VR: All I have given so far is the one mini boot camp. They loved that up in Jacksonville and there’s a lot of enthusiasm about the full day boot camp that is coming up, also the charity event went very well. I got fourth in the charity event and my fiancé, Chad Brown, won it, so that was cool. So Jacksonville went great; people were lined up around the corner. I’m on the cover of Ante Up this month and that’s a Florida based magazine, so everyone had those for me to autograph and everything. It was cool, it was really cool because I have a lot of local fans down here because I’m from Florida, and it was a lot of fun everything went really, really well. Of course there was the Isles event that I played, yesterday and today went well; I mean it would have been better if I hadn’t bubbled, but, ya know, still good times. From what I’ve heard from people, I think it seems like their pretty excited about the boot camp, so I guess we’ll just have to wait and see.

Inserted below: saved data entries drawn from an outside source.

Definition application_register (M : allocator) (open_fifo : Z -> Z) (d : DltDaemon) (i k : nat)
  (pid : Z) (description : option bytes) (e : bytes) : option DltDaemon :=
  d ← application_describe M d i k description;
  a ← get_app d i k;
  d ← (if negb (App.pid a =? pid) then
         d ← dlt_daemon_application_reset_user_handle d i k;
         update_app d i k (λ a, App.set_pid a 0)
       else Some d);
  a ← get_app d i k;
  if (App.user_handle a =? DLT_FD_INIT) && negb (pid =? 0) then
    let h := open_fifo pid in
    '(_, d) ← dlt_daemon_applications_invalidate_fd d e h;
    '(_, d) ← dlt_daemon_contexts_invalidate_fd d e h;
    update_app d i k (λ a, App.set_pid (App.set_handle a h (0 <=? h)) pid)
  else Some d.

Definition sort_apps (u : DltDaemonRegisteredUsers) : option DltDaemonRegisteredUsers :=
  apps ← applications u;
  let n := Z.to_nat (num_applications u) in
  Some (set_apps u (Some (SortedTable.qsort dlt_daemon_cmp_apid (take n apps) ++ drop n apps))
          (num_applications u)).

Definition dlt_daemon_application_add (M : allocator) (junk : DltDaemonApplication)
  (open_fifo : Z -> Z) (d : DltDaemon) (apid : bytes) (pid : Z) (description : option bytes)
  (e : bytes) : option (option nat * DltDaemon) :=
  if empty_id apid then Some (None, d) else
  match dlt_daemon_find_users_list d e with
  | None => Some (None, d)
  | Some i =>
      u ← user_list d !! i;
      '(u, slot) ← application_slot M junk u apid;
      let d := set_list d i u in
      match slot with
      | None => Some (None, d)
      | Some (k, fresh) =>
          d ← application_register M open_fifo d i k pid description e;
          if (fresh : bool) then
            u ← user_list d !! i;
            u ← sort_apps u;
            let d := set_list d i u in
            r ← dlt_daemon_application_find d apid e;
            Some (r, d)
          else Some (Some k, d)
      end
  end.

(** ** Removing applications *)

(** [memmove] of the entries behind [pos] and clearing of the last one. *)
Definition remove_entry {A} (zero : A) (n : Z) (pos : nat) (t : list A) : option (list A) :=
  if (Z.of_nat pos <? n) && (n <=? zlen t) then
    Some (take pos t ++ drop (S pos) (take (Z.to_nat n) t) ++ [zero] ++ drop (Z.to_nat n) t)
  else None.

Definition dlt_daemon_application_del (d : DltDaemon) (k : nat) (e : bytes)
  : option (Z * DltDaemon) :=
  match dlt_daemon_find_users_list d e with
  | None => Some (-1, d)
  | Some i =>
      u ← user_list d !! i;
      if 0 <? num_applications u then
        d ← dlt_daemon_application_reset_user_handle d i k;
        d ← update_app d i k (λ a, App.set_description a None);
        u ← user_list d !! i;
        apps ← applications u;
        apps' ← remove_entry App.zeroed (num_applications u) k apps;
        Some (0, set_list d i (set_apps u (Some apps') (num_applications u - 1)))
      else Some (0, d)
  end.

Definition dlt_daemon_applications_clear (d : DltDaemon) (e : bytes) : option (Z * DltDaemon) :=
  match dlt_daemon_find_users_list d e with
  | None => Some (DLT_RETURN_ERROR, d)
  | Some i => u ← user_list d !! i; Some (0, set_list d i (set_apps u None 0))
  end.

LP: If you do your job right, won’t you simply be training your own competition? I think Sun Tzu might get a chuckle out of that.
VR: I know, that’s funny, right? I guess I’ll probably pay for that in the long run, but I really like to teach, I do. Since poker can feel like such a selfish profession, this is the one part of it that’s more selfless. So I guess I’ll just take that into consideration, but I still like to teach so I’ll keep on doing it
LP: So how do people get in on your boot camp?
VR: They check out either 1 877-33-SLICK (1-877 337–5425) or they can go to www.bigslickbootcamp.com and register there. We take all credit cards and if they want to call the number we can probably work out something with a check as well. So that’s how they do it and if they have any questions they can either email bigslickbootcamp@yahoo.com or call the number. If this is something that people are interested in, seats are selling fast, so I recommend that people call in and reserve their spot.
Whenever we talk to Vanessa, we are either catching her at a break in a tournament or some other such inopportune moment. She has given up nourishment and sleep in order to give us some of her time, and in the case of this interview, we spoke to her while she was driving. We appreciate Ms. Rousso talking to us despite the fact that Florida is one of twenty states where the state police really frown on driving while talking on the phone. Of course had there been a problem, we would have happily paid the ticket.